Para Esther, a irmã mais velha de Isla, a "pedra de toque" era uma verruga na parte inferior do meu bíceps. Ela o pegou, instintivamente, toda vez que ela amamentou. Então, assim como Isla, ela continuou tentando pegá-lo mesmo depois que eu a desmamei. Quando nos abraçamos, ela brincava tanto com aquela verruga saliente que a deixava irritada. E isso, infelizmente, era irritante.

"Por favor, pare de fazer isso!" Tive que dizer a ela várias vezes, cada vez com mais volume e tom mais áspero ... "Eu sei que você gosta de brincar com isso, mas não é um brinquedo. Faz parte do meu corpo." Estabelecer limites, físicos ou não, com meus filhos não é minha parte favorita de ser mãe. Vai com e estranhamente contra todos os instintos.

Um dia eu estava no médico e ele me perguntou se eu gostaria que ele removesse algumas manchas, incluindo a favorita de Esther, ali mesmo. Eu consenti. Só assim, as toupeiras desapareceram. Esther ficou indignada e traída mais tarde naquele dia, quando pegou "sua toupeira" e encontrou um band-aid em seu lugar. Acho que até pode ter havido lágrimas. Como eu poderia? Ela ainda tem isso contra mim hoje.

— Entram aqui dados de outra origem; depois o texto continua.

(* ===== verification/VirtualizedList.v ===== *)
(** * VirtualizedList

    Libraries/Lists/VirtualizedList.js: the list component behind FlatList and
    SectionList.  The instance fields and the React state are the record [vl]; the
    methods are definitions over it, on top of the window computation of
    VirtualizeUtils.v and the batcher of Batchinator.v.

    React: [setState] puts an updater into [updates]; [commit] is a pass of React that
    runs the updaters and [getDerivedStateFromProps], and when the state (or the
    props) changed renders and calls [componentDidUpdate]; [flush] commits until no
    updater is left.  An item is known by its key ([keyExtractor]); [data] is the list
    of the keys.  Other components (child lists, viewability and fill-rate helpers,
    the scroll view) and the callbacks of the props are events of [trace]; whether a
    child list has more to render is the parameter [childHasMore].  The layout
    [getItemLayout] returns is taken to carry the index asked for.  A nested list that
    restores the state saved by its parent is not modelled. *)
From stdpp Require Import base numbers list strings gmap fin_maps pretty.
From Stdlib Require Import QArith Lqa.
From S2P Require Import Prelude Rationals VirtualizeUtils Batchinator.
Open Scope Z_scope.

Record rect := { r_x : Q; r_y : Q; r_width : Q; r_height : Q }.
(** An entry of [_frames]. *)
Record cell_frame := { cf_offset : Q; cf_length : Q; cf_index : Z; cf_inLayout : bool }.

Record list_props := {
  data : option (list string);
  getItemLayout : option (Z -> frame);
  horizontal : bool;
  nested : bool; (** [_isNestedWithSameOrientation()] *)
  windowSize : Q;
  maxToRenderPerBatch : Z;
  initialNumToRender : Z;
  initialScrollIndex : option Z;
  onEndReached : bool;
  onEndReachedThreshold : Q;
  onScrollToIndexFailed : bool;
  disableVirtualization : bool;
  listHeader : bool;
  listFooter : bool;
  listEmpty : bool;
  stickyHeaderIndices : list Z
}.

Ocasionalmente, quando Isla sobe no meu colo, ela se lembra do meu colar.

"Você nunca tira isso", disse ela outro dia. "Não, eu disse. "Eu não."

Ela correu o pingente para cima e para baixo na corrente algumas vezes, enquanto eu me encolhia. Mas eu não a impedi.

Todas as fotos são cortesia da Moi

As opiniões expressas pelos contribuintes dos pais são próprias.